Let's take a look at some examples. Alright, this first one. "I grow cilantro in my garden, because it is one of my favorite herbs." So we've got a comma here and that's actually a comma splice. If you look we've got this first part of the sentence is an independent clause, it can stand on it's own, it's got a subject and a verb and afterwards we've got a dependent clause. So we've got a subject and a verb but it doesn't express a complete thought because it starts with one of those subordinating conjunctions. And we learned, if your using a comma to join an independent to a following dependent, it's a comma splice, you don't need a comma there. Alright, let's look at this one and see if you can find out what's wrong with it. "Once you get the cilantro plants growing, they are difficult to kill, and get rid of." Alright, so we've got two commas there. Let's look at the first one, "Once you get the cilantro plants growing," you've got a dependent clause then you've got comma and it says, "they are difficult to kill and get rid of." you've got an independent clause here hooked by a comma, so that comma's okay to stay there. But if we move down to this comma here, we've got, "they are difficult to kill and get rid of" and one of our rules for avoiding comma splices is don't use a comma to split up a compound verb; here our subjective they, and what are they doing? They are being difficult to kill and get rid of and we don't want this comma splitting that verb up, so make sure that you eliminate that.
Finally, "Did you know that Coriander seeds, are the seeds of the cilantro plants?" We've got a comma here. If we take a look at what it's splitting over on this side, we've got coriander seeds which is an object, kind of the subject of what we're talking about. And here, we've got the verb that connects to those coriander seeds and we said, one of our tricks was; don't use a comma to split up the subject and the verb. So we have another comma splice here.
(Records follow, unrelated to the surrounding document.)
Lemma checkpoint_elsewhere rid calls : forall cps,
  Forall (elsewhere rid) calls -> checkpoint_trace cp_run_id calls cps !! rid = cps !! rid.
Proof.
  induction calls as [|k calls IH]; intros cps Hall; [done|].
  apply Forall_cons in Hall as [Hk Hall]. unfold checkpoint_trace in *. simpl.
  rewrite IH by done. destruct k as [cp|r|r|r]; simpl in *; [|done| |].
  - unfold checkpoint_save. by rewrite lookup_insert_ne.
  - unfold checkpoint_claim. destruct (cps !! r); [|done]. by rewrite lookup_delete_ne.
  - unfold checkpoint_delete. by rewrite lookup_delete_ne.
Qed.

(** C24: suspending loses nothing.  A context can be checkpointed exactly when
    it is waiting, has a pending input and its counters are not negative;
    what the store hands out at the claim then restores the very context
    that was saved, whatever happens to other Runs' checkpoints in between,
    and the store no longer holds it. *)
Theorem checkpoint_roundtrip c calls cps :
  Forall (elsewhere (ctx_run_id c)) calls ->
  (is_ok (from_context c) <->
     ctx_state c = WAITING /\ is_Some (ctx_pending_input c) /\
     0 <= ctx_step_count c /\ 0 <= ctx_tool_call_count c) /\
  forall cp, from_context c = Ok cp ->
    exists cp' rest,
      checkpoint_claim (ctx_run_id c)
        (checkpoint_trace cp_run_id calls (checkpoint_save cp_run_id cp cps)) = Ok (rest, cp') /\
      restore cp' = c /\ rest !! ctx_run_id c = None.
Proof.
  intros Hall. split.
  - split; [intros [cp H]; by apply from_context_Ok in H as (?&?&?&?&_)|].
    intros (?&?&?&?). by apply from_context_total.
  - intros cp H. apply from_context_Ok in H as (_ & _ & _ & _ & Hr & Hrest).
    exists cp. eexists. unfold checkpoint_claim. rewrite checkpoint_elsewhere by done.
    unfold checkpoint_save. rewrite Hr, lookup_insert_eq. split_and!; [done|done|].
    by rewrite lookup_delete_eq.
Qed.

Definition example_profile : AgentProfile :=
  mk_AgentProfile "helper" "Answer." None ["ask"] [] ∅ 10 50 3 3 262144.

Definition example_waiting : RuntimeContext :=
  mk_RuntimeContext example_profile [mk_Message USER (Some "hi") [] None] None None [] ["ask"] 7
    (mk_RuntimeStateMachine WAITING) 1 1 TokenUsage_zero [] None None (Some "model") []
    (Some (mk_PendingInput "c1" "ask" "Which one?" [])) None false [] [] [] "hi" [] true None [].

Lemma checkpoint_roundtrip_witness :
  exists cp rest, checkpoint_claim 7%N (checkpoint_save cp_run_id cp ∅) = Ok (rest, cp) /\
    restore cp = example_waiting.
Proof.
  destruct (checkpoint_roundtrip example_waiting [] ∅ ltac:(constructor)) as [_ Hr].
  destruct (Hr _ eq_refl) as (cp' & rest & Hc & Hw & _).
  vm_compute in Hc. injection Hc as <- <-. eexists _, ∅. split; [|exact Hw]. vm_compute. reflexivity.
Defined.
Alright, let's step over here and see if you can find the comma splices in this sentence. So, we've got, "Fats found in avocados, olive oil, nuts and fatty fish help lower overall, and bad cholesterol. They can also, help with memory." Alright, so let's go through our commas; we've got one, two, three, four, five commas. And if we look at this first sentence, we've got a list of items, so our commas should be here, we're good here, here and here. They are just separating items in a list. But when we get to this comma, "help lower overall, and bad cholesterol." Alright, we've got overall and bad both describing cholesterol but we've got this word "and" here, "and" and the comma are redundant, so we can lose the comma, in that case it's a comma splice, alright. And then in the last sentence, "they can also help, with memory." Again, we see a subject over here, part of a verb phrase here and then the other part here with the comma in between. So we want to make sure we get rid of that so our whole verb phrase can stay together. So you've taken a look at some of the most common errors with common splices. Just remember these simple tricks, don't use the comma to split a variety of things, you should be good to go.